Ha reprimido con esfuerzo el gesto de disgusto, la irrefrenable sensación de despecho que la invade. Se reprocha haber tardado tanto, haberse entretenido largas horas en aquel tocado que él no tiene ahora ocasión de ver. Apretando los labios se inclina sobre la borda y mira la barca que se aleja rápidamente al golpe de los remos. Junto a Juan se agita una figurilla oscura que alza las dos manos como si desde lejos la hubiera divisado.
—¿Fue Colibrí con Juan?
—Si, señora, consiguió que lo llevara. Iba más contento que unas pascuas. No sé cómo se las arregla el diablo de muchacho para salirse siempre con la suya.
—Juan lo quiere más que a nadie...
—Lo quiere, es verdad; pero no creo que sea más que a nadie... Digo, a menos que esté loco... y venas de locura tiene...
—¿Venas de locura?
—Sí, rachas... Anoche estaba como un tigre; no había quién se le arrimara. Horas y horas estuvo paseando cubierta arriba y abajo. De pronto cambió, fue a buscarme para que hiciéramos cuenta de la ganancia que iba a darle la carga. Más de veinte libras le quedan libres. Y entonces fue y me dijo: "¿Habrá en Roseau un anillo de novia? ¿Alcanzarán veinte libras para comprar un anillo de oro fino, con una piedra blanca que brille como el sol?" Y yo voy y le digo: "Claro que alcanza. Conozco a un joyero que vende brillantes bien baratos. ¡Como que se los traen del Transvaal, de contrabando!" Y va y me pide las señas de ese joyero. Yo se las doy, como es natural, y entonces me pregunta, enseñándome su dedo chiquito: "¿Será así el dedo de Mónica?"

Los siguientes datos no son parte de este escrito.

(** * OpenULINK host driver (src/jtag/drivers/ulink.c): command pipeline

    A shallow embedding of the command queue, the request translators, the
    USB exchange, the driver entry points and the firmware download of
    [ulink.c], followed by the properties of the driver specification stated
    over that embedding.

    Conventions.
    - C integers are [Z]; every narrowing conversion ([uint8_t], [uint16_t],
      [uint32_t], [int]) is written out with [u8], [u16], [u32], [to_int].
    - The driver's global state ([ulink_handle], the TAP follower of the JTAG
      layer, the C heap holding inbound buffers) is one [world] record that
      is threaded through a small state monad [M].  [exit()] is an outcome of
      its own.
    - Everything the driver calls but does not define (libusb, [calloc],
      [jtag_read_buffer]) answers from a tape stored in the world, so a run
      is a function of the initial world and all environment behaviours are
      covered by quantifying over that world.
    - Every USB transfer, every hand-over of captured bytes to the JTAG
      layer and every command linked into the queue is recorded in the
      history [trace].
    - The firmware download talks to the adapter before there is a command
      queue; it has a state of its own, [host], with its own tapes and
      history.
    - Where the C code runs into undefined behaviour (the null pointer that
      [ulink_init] may dereference, the section buffer that the download may
      overrun) the run ends there, in an outcome of its own.
    - The logging macros do not touch the driver's state and are left out. *)

From Equations Require Import Equations.
From Stdlib Require Import ZArith List Bool Lia.
From stdpp Require Import base option list gmap.
Import ListNotations.

Local Open Scope Z_scope.

(** ** Integer conversions *)

Definition u8 (x : Z) : Z := x mod 256.
Definition u16 (x : Z) : Z := x mod 65536.
Definition u32 (x : Z) : Z := x mod 4294967296.

(** Conversion of a 32-bit pattern to [int] (two's complement). *)
Definition to_int (x : Z) : Z :=
  let y := u32 x in if y <? 2147483648 then y else y - 4294967296.

(** Modelled from the spec: the macro [DIV_ROUND_UP] of helper/types.h is not
    part of the sources; the spec gives it as [bytes := ceil(N/8)].  Written
    with C's truncating division, [((m) + (n) - 1) / (n)]. *)
Definition DIV_ROUND_UP (m n : Z) : Z := Z.quot (m + n - 1) n.

(** ** Types of the JTAG layer *)

(** Modelled from the spec: [tap_state_t] of jtag/jtag.h is not part of the
    sources; the spec describes it as the standard JTAG TAP state graph with
    16 states. *)
Inductive tap_state : Type :=
  | TAP_DREXIT2 | TAP_DREXIT1 | TAP_DRSHIFT | TAP_DRPAUSE
  | TAP_IRSELECT | TAP_DRUPDATE | TAP_DRCAPTURE | TAP_DRSELECT
  | TAP_IREXIT2 | TAP_IREXIT1 | TAP_IRSHIFT | TAP_IRPAUSE
  | TAP_IDLE | TAP_IRUPDATE | TAP_IRCAPTURE | TAP_RESET.

Definition tap_state_eqb (a b : tap_state) : bool :=
  match a, b with
  | TAP_DREXIT2, TAP_DREXIT2 | TAP_DREXIT1, TAP_DREXIT1
  | TAP_DRSHIFT, TAP_DRSHIFT | TAP_DRPAUSE, TAP_DRPAUSE
  | TAP_IRSELECT, TAP_IRSELECT | TAP_DRUPDATE, TAP_DRUPDATE
  | TAP_DRCAPTURE, TAP_DRCAPTURE | TAP_DRSELECT, TAP_DRSELECT
  | TAP_IREXIT2, TAP_IREXIT2 | TAP_IREXIT1, TAP_IREXIT1
  | TAP_IRSHIFT, TAP_IRSHIFT | TAP_IRPAUSE, TAP_IRPAUSE
  | TAP_IDLE, TAP_IDLE | TAP_IRUPDATE, TAP_IRUPDATE
  | TAP_IRCAPTURE, TAP_IRCAPTURE | TAP_RESET, TAP_RESET => true
  | _, _ => false
  end.

(** [enum scan_type]; [jtag_scan_type] ors [SCAN_IN] and [SCAN_OUT] over the
    fields of a scan, so a value outside the three named ones can reach the
    driver; it takes the [default:] branches. *)
Inductive scan_type : Type := SCAN_IN | SCAN_OUT | SCAN_IO | SCAN_UNKNOWN.

Definition scan_has_out (t : scan_type) : bool :=
  match t with SCAN_OUT | SCAN_IO => true | _ => false end.

Definition scan_has_in (t : scan_type) : bool :=
  match t with SCAN_IN | SCAN_IO => true | _ => false end.

(** Modelled from the spec: [struct scan_command] and its accessors
    [jtag_scan_size], [jtag_scan_type] and [jtag_build_buffer] (jtag/commands.h)
    are not part of the sources.  A scan request is represented by what those
    accessors return for it. *)
Record scan_command : Type := {
  ir_scan : bool;               (* IR scan (true) or DR scan (false) *)
  jtag_scan_size : Z;           (* total number of bits, an int *)
  jtag_scan_type : scan_type;
  jtag_build_buffer : list Z;   (* the TDI bytes, ceil(bits/8) of them *)
  scan_end_state : tap_state
}.

(** Modelled from the spec: [struct jtag_command] (jtag/commands.h) is not part
    of the sources; one constructor per request kind the driver switches on,
    and [JTAG_OTHER] for every kind it has no case for. *)
Inductive jtag_command : Type :=
  | JTAG_SCAN (scan : scan_command)
  | JTAG_TLR_RESET
  | JTAG_RUNTEST (num_cycles : Z) (end_state : tap_state)
  | JTAG_RESET (trst srst : Z)
  | JTAG_PATHMOVE
  | JTAG_SLEEP (us : Z)
  | JTAG_OTHER.

(** Return codes.  The driver only ever tests [ret != ERROR_OK]; [ERROR_OTHER]
    stands for any further non-OK code handed back by the JTAG layer. *)
Inductive retcode : Type := ERROR_OK | ERROR_FAIL | ERROR_OTHER (code : Z).

Definition is_ok (r : retcode) : bool :=
  match r with ERROR_OK => true | _ => false end.

(** Command identifiers of OpenULINK/include/msgtypes.h. *)
Inductive cmd_id : Type :=
  | CMD_NONE                    (* the zero left by calloc *)
  | CMD_SCAN_IN | CMD_SLOW_SCAN_IN | CMD_SCAN_OUT | CMD_SLOW_SCAN_OUT
  | CMD_SCAN_IO | CMD_SLOW_SCAN_IO | CMD_CLOCK_TMS | CMD_SLOW_CLOCK_TMS
  | CMD_CLOCK_TCK | CMD_SLEEP_US | CMD_SLEEP_MS | CMD_GET_SIGNALS
  | CMD_SET_SIGNALS | CMD_CONFIGURE_TCK_FREQ | CMD_SET_LEDS | CMD_TEST.

(** What the driver takes from headers that are not part of the sources:
    the TAP queries of jtag/interface.h and the numeric constants of
    msgtypes.h. *)
Class Externals : Type := {
  tap_is_state_stable : tap_state -> bool;
  tap_get_tms_path : tap_state -> tap_state -> Z;
  tap_get_tms_path_len : tap_state -> tap_state -> Z;
  cmd_id_byte : cmd_id -> Z;
  SIGNAL_TRST : Z;
  SIGNAL_RESET : Z
}.

(** ** The OpenULINK command *)

(** A pointer into the heap: block and byte offset. [None] is [NULL]. *)
Record ptr : Type := { blk : nat; ofs : Z }.

Definition ptr_add (p : ptr) (n : Z) : ptr := {| blk := blk p; ofs := ofs p + n |}.

Inductive ulink_payload_direction : Type :=
  PAYLOAD_DIRECTION_OUT | PAYLOAD_DIRECTION_IN.

(** [struct ulink_cmd].  The OUT payload is owned by the command and kept in
    the record; the IN payload is a view into a heap block that several
    commands may share.  [next] is the position in the queue. *)
Record ulink_cmd : Type := {
  id : cmd_id;
  payload_out : option (list Z);
  payload_out_size : Z;
  payload_in_start : option ptr;
  payload_in : option ptr;
  payload_in_size : Z;
  needs_postprocessing : bool;
  free_payload_in_start : bool;
  cmd_origin : option jtag_command
}.

(** [calloc(1, sizeof(ulink_cmd_t))]. *)
Definition zeroed_cmd : ulink_cmd := {|
  id := CMD_NONE; payload_out := None; payload_out_size := 0;
  payload_in_start := None; payload_in := None; payload_in_size := 0;
  needs_postprocessing := false; free_payload_in_start := false;
  cmd_origin := None |}.

(** [struct ulink]: the queue is the list from [queue_start] to [queue_end]. *)
Record ulink : Type := {
  commands_in_queue : Z;
  queue : list ulink_cmd
}.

—¿Qué es lo que está diciendo, Segundo? —se ruboriza Mónica gratamente emocionada.
—Palabra por palabra lo que me dijo el patrón esta madrugada. Creo que estoy hablando de más... pero ya sabe cual es la sorpresa... Dice que se casaron ustedes demasiado de prisa, y que no pudo comprarle el anillo, pero que más vale hacerlo tarde que no hacerlo nunca. Y yo pienso igual...
Mónica calla. Es demasiado grande su emoción para que pueda pronunciar una sola palabra. Es demasiado íntimo el sentimiento que la embarga para mostrarlo así, frente a un extraño. Pero sus manos se aferran a la tosca baranda y sus ojos perciben, sobre la azul superficie de las aguas, la huella de aquel bote que se aleja raudo al golpe de los remos que impulsan las manos de Juan, aquel bote que arrima ya en el embarcadero de Roseau.
—Mira, Colibrí, ¿te gusta este anillo? Vale veintidós libras, pero no me importa. Lo dejaré apartado y pasaremos a recogerlo cuando tome la carga.
—¡Qué lindo es... y qué piedra tan grande! ¿Es para el ama?
—¡Claro que es para el ama! Cómo brilla, ¿verdad? Es igual que una estrella... y como una estrella temblará en su mano.